This faith comes with an eternal guarantee, not my word, not your word, not anyone’s word, but the words of Christ and the apostles to which the Catholic Church has been faithful throughout the years.

Sometimes individuals make the statement “I don’t believe everything the Church says” as if the faith that we hold can be different according to what we feel at different points in our life. Whether or not we feel like being honest or living a moral life does not change the need to work hard to do so.

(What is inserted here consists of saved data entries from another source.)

(* ===== verification/ParallelSim.v ===== *)
(** src/src/parallel_sim.h: simulations in threads of their own that share a trace
    log, a counter and a vector of results.

    A thread is cut at its accesses to what is shared: one [thread_step] is the code
    up to and including the next push on the log (which holds the lock), write of
    its slot of the results, or increment of the counter.  [pool_step] lets any
    thread that was started do one such step, main start the next thread, or the
    consumer of the log drain it. *)
From S2P Require Export What.

#[local] Open Scope string_scope.
#[local] Open Scope Z_scope.
#[local] Open Scope list_scope.

Record SimRecord : Type := mkRecord {
  rec_sim_id : Z;
  rec_label : string;
  rec_event : string;
  rec_cycles : Z;
  rec_pc : Z
}.

Record SimTask : Type := mkTask {
  id : Z;
  label : string;
  instructions : list Z;
  max_steps : Z;
  initial_sp : Z;
  checkpoint_every_10k : bool
}.

(** The wall-clock time is left out. *)
Record SimResult : Type := mkResult {
  sim_id : Z;
  res_label : string;
  cycles : Z;
  completed : bool;
  exception_msg : string;
  final_regs : list Z
}.

Definition empty_result : SimResult := mkResult 0 "" 0 false "" (replicate 16 0).
#[global] Instance SimResult_inhabited : Inhabited SimResult := populate empty_result.

Definition with_id (t : SimTask) (r : SimResult) : SimResult :=
  mkResult (id t) (label t) (cycles r) (completed r) (exception_msg r) (final_regs r).
Definition with_completed (b : bool) (r : SimResult) : SimResult :=
  mkResult (sim_id r) (res_label r) (cycles r) b (exception_msg r) (final_regs r).
Definition with_exception (e : sim_exn) (r : SimResult) : SimResult :=
  mkResult (sim_id r) (res_label r) (cycles r) (completed r) (sim_what e) (final_regs r).
Definition with_final (c : CortexM0) (r : SimResult) : SimResult :=
  mkResult (sim_id r) (res_label r) (cycles_ c) (completed r) (exception_msg r)
    ((fun i => reg c (Z.of_nat i)) <$> seq 0 16).

Definition sim_machine : Type := machine FlatMemoryBus.t.

(** * One simulation *)

(** The instructions as halfwords from address 0 on. *)
Fixpoint load_code (m : FlatMemoryBus.t) (addr : Z) (l : list Z) :
    result bus_fault unit * FlatMemoryBus.t :=
  match l with
  | [] => (Ok tt, m)
  | instr :: l =>
      match FlatMemoryBus.write16 m addr instr with
      | Ok m => load_code m (u32 (addr + 2)) l
      | Err e => (Err e, m)
      end
  end.

(** A core on its own memory with the code loaded, reset and its registers set. *)
Definition prepare (t : SimTask) : result sim_exn unit * sim_machine :=
  let '(r, m) := load_code FlatMemoryBus.clear 0 (instructions t) in
  match r with
  | Err e => (Err (BusFault e), mkMachine new_cpu m [])
  | Ok _ => (Ok tt, mkMachine (set_reg SP (initial_sp t) (set_reg LR 0 (set_reg PC 0 (reset new_cpu)))) m [])
  end.

Definition BATCH : Z := 10000.

(** Where a thread is in [run_one]; the simulated core is its own. *)
Inductive thread : Type :=
  | Begin
  | Prepare
  | Batches (s : sim_machine) (remaining : Z)
  | Checkpoint (s : sim_machine) (remaining : Z)
  | Collect (s : sim_machine)
  | Report
  | Count
  | Exited.

(** What a step does to the shared objects besides the thread's own result. *)
Inductive effect : Type :=
  | Local
  | Push (r : SimRecord)
  | Increment.

Definition thread_step (t : SimTask) (th : thread) (out : SimResult) :
    option (thread * SimResult * effect) :=
  match th with
  | Begin => Some (Prepare, out, Push (mkRecord (id t) (label t) "START" 0 0))
  | Prepare =>
      let '(r, s) := prepare t in
      match r with
      | Err e => Some (Collect s, with_exception e out, Local)
      | Ok _ =>
          if negb (checkpoint_every_10k t) then
            match run (max_steps t) s with
            | (Ok steps_done, s) => Some (Collect s, with_completed (steps_done <? max_steps t) out, Local)
            | (Err e, s) => Some (Collect s, with_exception e out, Local)
            end
          else Some (Batches s (max_steps t), out, Local)
      end
  | Batches s remaining =>
      if 0 <? remaining then
        let batch := Z.min BATCH remaining in
        match run batch s with
        | (Ok done, s) =>
            if done <? batch then Some (Collect s, with_completed true out, Local)
            else Some (Checkpoint s (remaining - done), out, Local)
        | (Err e, s) => Some (Collect s, with_exception e out, Local)
        end
      else Some (Collect s, with_completed false out, Local)
  | Checkpoint s remaining =>
      Some (Batches s remaining, out,
            Push (mkRecord (id t) (label t) "CHECKPOINT" (cycles_ (cpu s)) (reg (cpu s) PC)))
  | Collect s => Some (Report, with_final (cpu s) out, Local)
  | Report =>
      Some (Count, out,
            Push (mkRecord (id t) (label t)
                    (if (exception_msg out =? "")%string then "DONE" else "EXCEPTION")
                    (cycles out) (final_regs out !!! 15%nat)))
  | Count => Some (Exited, out, Increment)
  | Exited => None
  end.

(** * The runner *)

(** [spawned] is the loop variable of [run]; [m_log] and what was drained from it,
    oldest first. *)
Record pool : Type := mkPool {
  spawned : nat;
  threads : list thread;
  results : list SimResult;
  m_log : list SimRecord;
  drained : list SimRecord;
  m_total_run : Z
}.

Inductive move : Type :=
  | Spawn
  | Advance (i : nat)
  | Drain.

Definition apply_effect (e : effect) (p : pool) : pool :=
  match e with
  | Local => p
  | Push r => mkPool (spawned p) (threads p) (results p) (m_log p ++ [r]) (drained p) (m_total_run p)
  | Increment => mkPool (spawned p) (threads p) (results p) (m_log p) (drained p) (u64 (m_total_run p + 1))
  end.

Definition pool_step (tasks : list SimTask) (p : pool) (m : move) : option pool :=
  match m with
  | Spawn =>
      match tasks !! spawned p with
      | None => None
      | Some t =>
          Some (mkPool (S (spawned p)) (threads p ++ [Begin]) (alter (with_id t) (spawned p) (results p))
                  (m_log p) (drained p) (m_total_run p))
      end
  | Advance i =>
      match tasks !! i, threads p !! i, results p !! i with
      | Some t, Some th, Some out =>
          match thread_step t th out with
          | Some (th', out', e) =>
              Some (apply_effect e
                (mkPool (spawned p) (<[i := th']> (threads p)) (<[i := out']> (results p))
                   (m_log p) (drained p) (m_total_run p)))
          | None => None
          end
      | _, _, _ => None
      end
  | Drain =>
      Some (mkPool (spawned p) (threads p) (results p) [] (drained p ++ m_log p) (m_total_run p))
  end.

Fixpoint pool_run (tasks : list SimTask) (p : pool) (ms : list move) : option pool :=
  match ms with
  | [] => Some p
  | m :: ms => match pool_step tasks p m with
               | Some p' => pool_run tasks p' ms
               | None => None
               end
  end.

(** A [SimulationRunner] between calls of [run]: the records in its trace, which it
    may share with others, and its counter. *)
Record runner : Type := mkRunner {
  trace : list SimRecord;
  total_run : Z
}.

(** The constructor, given the log of a collector or making a new one. *)
Definition new_runner (given : option (list SimRecord)) : runner := mkRunner (default [] given) 0.

(** [run] was just called on the runner. *)
Definition start_pool (r : runner) (tasks : list SimTask) : pool :=
  mkPool 0 [] (replicate (length tasks) empty_result) (trace r) [] (total_run r).

(** The runner when [run] has returned. *)
Definition after (p : pool) : runner := mkRunner (m_log p) (m_total_run p).

Definition exited (th : thread) : bool := match th with Exited => true | _ => false end.

(** All threads were started and have ended: the destructors of the jthreads return
    and [run] returns the results. *)
Definition joined (tasks : list SimTask) (p : pool) : bool :=
  (spawned p =? length tasks)%nat && forallb exited (threads p).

We can feel different if we have too many cups of coffee or if we eat too much sugar, but what we feel cannot change what we believe. We cannot confuse opinion with belief. The statement “I believe” is a strong one that can only be made when a believing community, not only I as an individual, reaches a certain level of assurance.

We should never equate “I believe” with “I think” or “my opinion is” or even “I like” or “I prefer” because we may have a wrong opinion or prefer something that is not true. However, our faithfulness to the apostolic teaching as found in the Catholic Church assures us that we are believing and living the faith that Jesus established and not a faith of conflicting personal opinions.

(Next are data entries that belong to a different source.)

Lemma hex_digit_range c d : hex_digit c = Some d -> 0 <= d < 16.
Proof.
  unfold hex_digit. intros E. repeat case_match; try done; injection E as <-; reflect_bools; lia.
Qed.

Lemma length_line_text bs : length (line_text bs) = (1 + 2 * length bs)%nat.
Proof.
  unfold line_text. cbn [length]. f_equal. induction bs as [|b bs IH]; [done|]. cbn. lia.
Qed.

Lemma line_text_app bs1 bs2 :
  line_text (bs1 ++ bs2) = line_text bs1 ++ concat (hex_byte <$> bs2).
Proof. unfold line_text. by rewrite fmap_app, concat_app. Qed.

Lemma parse_line bs k b :
  is_bytes bs -> bs !! k = Some b -> parse_hex_byte (line_text bs) (1 + 2 * k) = Ok b.
Proof.
  intros Hb Hk. assert (in_u8 b) as Hin by (by apply (Forall_lookup_1 _ _ _ _ Hb Hk)).
  pose proof (lookup_lt_Some _ _ _ Hk) as Hlt.
  apply list_elem_of_split_length in Hk as (l1 & l2 & -> & Hl).
  assert (line_text (l1 ++ b :: l2) =
          line_text l1 ++ hex_char (b / 16) :: hex_char (b mod 16) :: concat (hex_byte <$> l2))
    as -> by (by rewrite line_text_app).
  assert (1 + 2 * k = length (line_text l1))%nat as -> by (rewrite length_line_text; lia).
  unfold parse_hex_byte, char_at. set (p := line_text l1).
  set (rest := concat (hex_byte <$> l2)).
  rewrite (proj2 (Nat.ltb_lt (length p) _)) by (rewrite length_app; simpl; lia).
  rewrite (list_lookup_total_middle p _ _ _ eq_refl). cbn [result_bind].
  rewrite hex_digit_char by (unfold in_u8 in Hin; word_lia).
  rewrite (proj2 (Nat.ltb_lt (length p + 1) _)) by (rewrite length_app; simpl; lia).
  rewrite (cons_middle (hex_char (b / 16)) p), app_assoc.
  rewrite (list_lookup_total_middle (p ++ [_])) by (rewrite length_app; simpl; lia).
  cbn [result_bind]. rewrite hex_digit_char by (unfold in_u8 in Hin; word_lia).
  f_equal. Z.div_mod_to_equations. lia.
Qed.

Some are led astray by misunderstanding this aspect the Catholic faith. Our purpose is not to amuse or entertain each other but to be a living and active community of faithful men and women who witness in our lives to the marvels of God.

It is not easy coming to church on Sunday and bowing your head before God in order to admit you are a sinner. It is not easy to study the Bible. It is not easy to live a faith that sometimes goes against our own desires. But only this faith, though difficult, can be called the authentic Christian faith.

We as Catholics have so much, that we sometimes fail to appreciate the treasures that Christ, the apostles, and two thousand brilliant years have left us. When you have so much it is difficult to appreciate it. Just like today, children and yes even adults have so many toys, they don’t appreciate any of them.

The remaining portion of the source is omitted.